▸ What is being asked: From the entries that follow, reproduce exactly and only the lines from the line with "intros [R [[H1" to the line with "pose proof (tally_pos_elem _ _ _ (covers_nonneg (lf_owner a)", endpoints included.

▸ Excerpted data:
(** C11: two ranges of the list that share a byte belong to different owners and
    are both shared locks: an exclusively locked byte is locked by its owner
    only, and the ranges of one owner do not overlap, whatever calls, wakeups
    and signals came before. *)
Theorem lockf_exclusion w i j a b :
  reachable proc_of maxposixlocksperuid w ->
  i ∈ lf_range (w_lk w) -> j ∈ lf_range (w_lk w) -> i <> j ->
  lf_heap (w_lk w) !! i = Some a -> lf_heap (w_lk w) !! j = Some b ->
  lf_start a <= lf_end b -> lf_start b <= lf_end a ->
  lf_owner a <> lf_owner b /\ lf_type a = F_RDLCK /\ lf_type b = F_RDLCK.
Proof.
  intros [R [[H1 H2 H3 H4 H5 H6 H7 [T1 T2 T3 T4] H9] _ _ _]]%reachable_ok Hi Hj Hij Ha Hb Hab Hba. cbn in *.
  assert (forall k r, k ∈ lf_range (w_lk w) -> lf_heap (w_lk w) !! k = Some r -> (k, r) ∈ R) as Hin.
  { intros k r Hk Hr. rewrite H1 in Hk. apply list_elem_of_fmap in Hk as ([k' r'] & -> & Hk).
    rewrite Forall_forall in H2. specialize (H2 _ Hk). cbn in *. congruence. }
  pose proof (Hin i a Hi Ha) as Hia. pose proof (Hin j b Hj Hb) as Hjb.
  rewrite Forall_forall in T2. pose proof (T2 _ Hia) as [_ W1 _ Wt1 _ _]. pose proof (T2 _ Hjb) as [_ W2 _ Wt2 _ _]. cbn [snd] in *.
  set (x := Z.max (lf_start a) (lf_start b)).
  assert (inside x a = true /\ inside x b = true) as [Ia Ib] by (rewrite !inside_true; lia).
  assert (lf_owner a <> lf_owner b) as Ho.
  { intros Ho. specialize (T3 (lf_owner a) x).
    apply list_elem_of_split in Hia as (A & B & ->). rewrite tally_app, tally_cons in T3. cbn [snd] in T3.
    assert ((j, b) ∈ A ++ B) as Hj' by (clear -Hjb Hij; set_solver).
    pose proof (tally_pos_elem _ _ _ (covers_nonneg (lf_owner a) x) Hj') as Hp. rewrite tally_app in Hp. cbn [snd] in Hp.
    unfold covers at 2 in T3. unfold covers at 1 in Hp. rewrite owned_eq, Ia in T3 by done. rewrite owned_eq, Ib in Hp by done. cbn in *. lia. }
  split; [done |].
  assert (forall k r k' r', (k, r) ∈ R -> (k', r') ∈ R -> lf_owner r <> lf_owner r' -> inside x r = true -> inside x r' = true ->
            lf_type r <> F_WRLCK) as Hno.
  { intros k r k' r' Hk Hk' Hne Hr Hr' Ht. pose proof (T4 (lf_owner r) (lf_owner r') x Hne) as Hex.
    pose proof (tally_pos_elem _ _ _ (cov_nonneg (lf_owner r) F_WRLCK x) Hk) as P1.
    pose proof (tally_pos_elem _ _ _ (covers_nonneg (lf_owner r') x) Hk') as P2. cbn [snd] in *.
    unfold cov at 1 in P1. unfold covers at 1 in P2. rewrite owned_eq, Hr, Ht in P1 by done. rewrite owned_eq, Hr' in P2 by done. cbn in P1, P2.
    rewrite Hex in P2; lia. }
  split; [destruct Wt1 as [| Ht]; [done |]; by destruct (Hno _ _ _ _ Hia Hjb Ho Ia Ib) |].
  destruct Wt2 as [| Ht]; [done |]. by destruct (Hno _ _ _ _ Hjb Hia (not_eq_sym Ho) Ib Ia).
Qed.
Lemma scan_up_ok post p G E2 M : forall fuel pre s E1 L,
  shape pre post p s E1 L M G E2 -> (length M <= fuel)%nat ->
  exists s' E1' L' M', scan_up cmp fuel (zlen pre) s = Done s' /\ shape pre post p s' E1' L' M' G E2 /\
    E1' ++ L' ++ M' ≡ₚ E1 ++ L ++ M /\ (length M' <= length M)%nat /\ Forall (fun x => 0 < cmp x p) (take 1 M').
Proof.
  induction M as [| m M IH]; intros fuel pre s E1 L [Hl Ha Hb Hc Hd H1 H2 H3 H4] Hf.
  - exists s, E1, L, []. split_and!; [| done.. | constructor].
    destruct fuel; cbn [scan_up]; rewrite (proj2 (Z.leb_gt _ _)) by zl; done.
  - destruct fuel as [| fuel]; [cbn in Hf; lia |]. cbn [scan_up]. rewrite (proj2 (Z.leb_le _ _)) by zl.
    rewrite (CMP_at _ _ _ m p), bind_Done_l; [| apply (aget_at _ _ (pre ++ p :: E1 ++ L) _ (M ++ G ++ E2 ++ post)); [rewrite Hl; by lnorm | zl] |
      apply (aget_at _ _ pre _ (E1 ++ L ++ (m :: M) ++ G ++ E2 ++ post)); done].
    destruct (Z.leb_spec (cmp m p) 0) as [Hle | Hgt].
    + destruct (Z.eqb_spec (cmp m p) 0) as [H0 | H0].
      * destruct (swap_front (q_l s) (pa s) (pb s) (pre ++ p :: E1) L m (M ++ G ++ E2 ++ post)) as (L' & -> & HL');
          [rewrite Hl; by lnorm | zl | zl |]. rewrite bind_Done_l.
        assert (zlen L' = zlen L) as HLL by (unfold zlen; by rewrite HL').
        match goal with |- context [scan_up _ _ _ ?s1] => destruct (IH fuel pre s1 (E1 ++ [m]) L') as (s' & E1' & L1 & M' & -> & Hs & Hp & Hlen & Hh) end;
          [| cbn in Hf; lia |].
        { split; cbn; try done; try zl; [by lnorm | by apply Forall_app_2; [| constructor] | by rewrite HL']. }
        exists s', E1', L1, M'. split_and!; [done | done | rewrite Hp, HL'; solve_Permutation | cbn; lia | done].
      * match goal with |- context [scan_up _ _ _ ?s1] => destruct (IH fuel pre s1 E1 (L ++ [m])) as (s' & E1' & L1 & M' & -> & Hs & Hp & Hlen & Hh) end;
          [| cbn in Hf; lia |].
        { split; cbn; try done; try zl; [rewrite Hl; by lnorm | apply Forall_app_2; [done | constructor; [lia | done]]]. }
        exists s', E1', L1, M'. split_and!; [done | done | rewrite Hp; solve_Permutation | cbn; lia | done].
    + exists s, E1, L, (m :: M). split_and!; [done.. | by constructor].
Qed.
(* ===== verification/QuadProps.v ===== *)
(** * 64-bit arithmetic: results

    Every routine computes what the C operator it stands for means on 64-bit
    integers. *)

From stdpp Require Import prelude list.
From S2P Require Import Prelude.
From S2P Require Import Quad.
From S2P Require Import QuadDiv.
Open Scope Z_scope.

(** ** Digits of a quad *)

Lemma ulH_eq q : ulH q = u64 q / 2 ^ 32.
Proof. unfold ulH. by rewrite Z.shiftr_div_pow2. Qed.

Lemma words q : is_u32 (ulH q) /\ is_u32 (ulL q) /\ uquad (ulH q) (ulL q) = u64 q.
Proof.
  rewrite ulH_eq. unfold ulL, uquad, u32. unfold_int. pose proof (Z.mod_pos_bound q (2 ^ 64) ltac:(lia)) as Hq.
  pose proof (Z.mod_pos_bound q (2 ^ 32) ltac:(lia)) as Hl. split_and!; try lia.
  - apply Z.div_pos; lia.
  - apply Z.div_lt_upper_bound; lia.
  - pose proof (Z.div_mod (q mod 2 ^ 64) (2 ^ 32) ltac:(lia)) as E.
    rewrite (Z.mod_mod_divide q (2 ^ 64) (2 ^ 32)) in E by (exists (2 ^ 32); lia). lia.
Qed.

Lemma halves x : is_u32 x -> digit (HHALF x) /\ digit (LHALF x) /\ HHALF x * B + LHALF x = x.
Proof.
  unfold digit. unfold_int. rewrite HHALF_eq, LHALF_eq. intros Hx. rewrite B_eq. pose proof (Z.div_mod x 65536 ltac:(lia)).
  pose proof (Z.mod_pos_bound x 65536 ltac:(lia)). split_and!; lia.
Qed.

Lemma digits_ok q : is_u64 q -> Forall digit (digits q) /\ val (digits q) = q.
Proof.
  intros Hq. destruct (words q) as (Hh & Hl & E). rewrite u64_id in E by done. unfold uquad in E.
  destruct (halves _ Hh) as (D1 & D2 & E1), (halves _ Hl) as (D3 & D4 & E2). unfold digits.
  split; [repeat (apply Forall_cons_2; [done |]); apply Forall_nil_2 |]. rewrite !val_cons, !bound_cons. change (bound []) with 1. change (val []) with 0. rewrite B_eq in *. lia.
Qed.

Lemma collect_ok a : Forall digit a -> length a = 5%nat -> head a = Some 0 -> collect a = Done (val a).
Proof.
  destruct a as [| a0 [| a1 [| a2 [| a3 [| a4 [| ? ?]]]]]]; try done. intros Hd _ [= ->].
  apply Forall_cons in Hd as [_ [H1 [H2 [H3 [H4 _]%Forall_cons]%Forall_cons]%Forall_cons]%Forall_cons].
  transitivity (Done (undigits a1 a2 a3 a4)); [reflexivity | f_equal]. unfold undigits, uquad.
  rewrite !COMBINE_eq by done. rewrite !val_cons, !bound_cons. change (bound []) with 1. change (val []) with 0. rewrite B_eq. lia.
Qed.

(** ** A divisor of one digit *)

Lemma qdivrem1_ok u1 u2 u3 u4 t : digit u1 -> digit u2 -> digit u3 -> digit u4 -> digit t -> t <> 0 ->
  qdivrem1 u1 u2 u3 u4 t = Done (val [u1; u2; u3; u4] / t, val [u1; u2; u3; u4] mod t).
Proof.
  intros H1 H2 H3 H4 Ht Hne. unfold qdivrem1. rewrite (proj2 (Z.eqb_neq t 0) Hne).
  assert (forall r, 0 <= r mod t < t) as Hmod by (intros; apply Z.mod_pos_bound; unfold digit in *; lia).
  assert (forall r, digit (r mod t)) as Hmd by (intros r; specialize (Hmod r); unfold digit in *; lia).
  assert (forall r x, 0 <= r < t -> digit x -> digit ((r * B + x) / t)) as Hdig.
  { intros r x Hr Hx. unfold digit in *. split; [apply Z.div_pos; nia | apply Z.div_lt_upper_bound; nia]. }
  rewrite !COMBINE_eq by (done || apply Hmd). set (r1 := u1 mod t). set (w2 := r1 * B + u2). set (w3 := w2 mod t * B + u3). set (w4 := w3 mod t * B + u4).
  assert (digit (u1 / t)) as Hq1. { unfold digit in *. split; [apply Z.div_pos; lia | apply Z.div_lt_upper_bound; nia]. }
  rewrite !u16_digit by (try apply Hdig; try done; apply Hmod). unfold undigits, uquad.
  rewrite !COMBINE_eq by (try apply Hdig; try done; apply Hmod).
  assert (val [u1; u2; u3; u4] = ((u1 * B + u2) * B + u3) * B + u4) as -> by
    (rewrite !val_cons, !bound_cons; change (bound []) with 1; change (val []) with 0; lia).
  pose proof (Z.div_mod u1 t Hne) as E1. pose proof (Z.div_mod w2 t Hne) as E2. pose proof (Z.div_mod w3 t Hne) as E3. pose proof (Z.div_mod w4 t Hne) as E4.
  change (2 ^ 32) with (B * B). set (Q := (u1 / t * B + w2 / t) * (B * B) + (w3 / t * B + w4 / t)).
  assert (((u1 * B + u2) * B + u3) * B + u4 = t * Q + w4 mod t) as E.
  { subst Q w2 w3 w4 r1. rewrite B_eq in *. lia. }
  unfold mret, outcome_ret. f_equal. f_equal; [apply (Z.div_unique_pos _ _ _ (w4 mod t)) | apply (Z.mod_unique_pos _ _ Q)]; done.
Qed.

▸ Exercise answer:
  intros [R [[H1 H2 H3 H4 H5 H6 H7 [T1 T2 T3 T4] H9] _ _ _]]%reachable_ok Hi Hj Hij Ha Hb Hab Hba. cbn in *.
  assert (forall k r, k ∈ lf_range (w_lk w) -> lf_heap (w_lk w) !! k = Some r -> (k, r) ∈ R) as Hin.
  { intros k r Hk Hr. rewrite H1 in Hk. apply list_elem_of_fmap in Hk as ([k' r'] & -> & Hk).
    rewrite Forall_forall in H2. specialize (H2 _ Hk). cbn in *. congruence. }
  pose proof (Hin i a Hi Ha) as Hia. pose proof (Hin j b Hj Hb) as Hjb.
  rewrite Forall_forall in T2. pose proof (T2 _ Hia) as [_ W1 _ Wt1 _ _]. pose proof (T2 _ Hjb) as [_ W2 _ Wt2 _ _]. cbn [snd] in *.
  set (x := Z.max (lf_start a) (lf_start b)).
  assert (inside x a = true /\ inside x b = true) as [Ia Ib] by (rewrite !inside_true; lia).
  assert (lf_owner a <> lf_owner b) as Ho.
  { intros Ho. specialize (T3 (lf_owner a) x).
    apply list_elem_of_split in Hia as (A & B & ->). rewrite tally_app, tally_cons in T3. cbn [snd] in T3.
    assert ((j, b) ∈ A ++ B) as Hj' by (clear -Hjb Hij; set_solver).
    pose proof (tally_pos_elem _ _ _ (covers_nonneg (lf_owner a) x) Hj') as Hp. rewrite tally_app in Hp. cbn [snd] in Hp.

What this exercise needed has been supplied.